In Support of Barbell Gyms

, June 30, 2017

Searching for barbell gyms has become a short stay ritual for me. Resoundingly uniform and effective for training, a vented barbell gym offers the simplest way to patch up some mischief with some disciplined lifting, heaving and pulling.

Climbing gyms are often a good place to find a barbell, bench and cage to complete your routine workout, but as yet the climbers aren’t listing their facilities so comprehensively on their websites. Casual references to “weights area” or worse “fitness studio” require a leap of faith, and usually a phone call to ascertain the setup, which normally end up including a healthy selection of barbells.

We can forgive the climbers – they’ll always have sufficient holding boards to surpass your meanest pull-up sessions. As for regular gyms – they’re caught between the hotel gym with all the weights equipment you can remember being invented since the introduction of high-tops, and crossfit gyms where the high-tops crowd can now be found.

Crossfit gyms are however class-only, requiring a tribe ethic that can be tough when you’re passing in merely to shrug off a long flight or a few too many ounces of indulgence the night before.

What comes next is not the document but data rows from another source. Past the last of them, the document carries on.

(* ===== verification/_CoqProject ===== *)
-Q . S2P
Prelude.v
Decimal.v
Datetime.v
Json.v
Errors.v
Price.v
TradingSession.v
Intent.v
Evaluation.v
Trailing.v
Twap.v
Tables.v
Store.v
CoreSchema.v
Lifecycle.v
Pagination.v
IntentRepo.v
Samples.v
IntentQueries.v
Template.v
Trigger.v
Quotes.v
Shioaji.v
CreateIntent.v
Dispatcher.v
DispatchSpec.v
AuditLog.v
KillSwitch.v
IntentLife.v
RateLimiter.v
Idempotency.v
Notifications.v
AuthRepos.v
Telegram.v
TelegramLlm.v
TelegramRoute.v
LegacyRepo.v
LegacyTrigger.v
Tokens.v
AuthSamples.v
Auth.v
LoginSpec.v
SessionSpec.v
Account.v
AccountSpec.v
ResetSpec.v
TwoFactorSpec.v
AdminSpec.v
AuthLife.v
TelegramSpec.v
TelegramLife.v
LegacyCommands.v
LegacyLife.v
TwapWorker.v
TwapPlanSpec.v
TwapSpec.v
TwapInv.v
TwapLife.v
App.v
Responses.v
ClientIp.v
Config.v
Schemas.v
Symbols.v
Endpoints.v
Routes.v
RequestSpec.v
ApiSpec.v
IsolationSpec.v
Ddl.v
DdlFacts.v
Naming.v
Revisions.v
Models.v
MigrationFacts.v
History.v
UpgradeSteps.v
UpgradeSpec.v
DowngradeSpec.v
Tools.v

The sweetspot is quite simple – a barbell gym. Where floorspace is plenty, with cages, benches and those weighted cumaband numbers that wreak of hygge. Music should be amicable, and the room lofted or at least properly vented. Those spongy floormats are good but frankly, unless your going for gold, rubber weights with a soft landing saves a whole load of extra cost and maintenance.

This is where I veer off track – when lifting barbells becomes a sport, beyond its check and balance against modern living.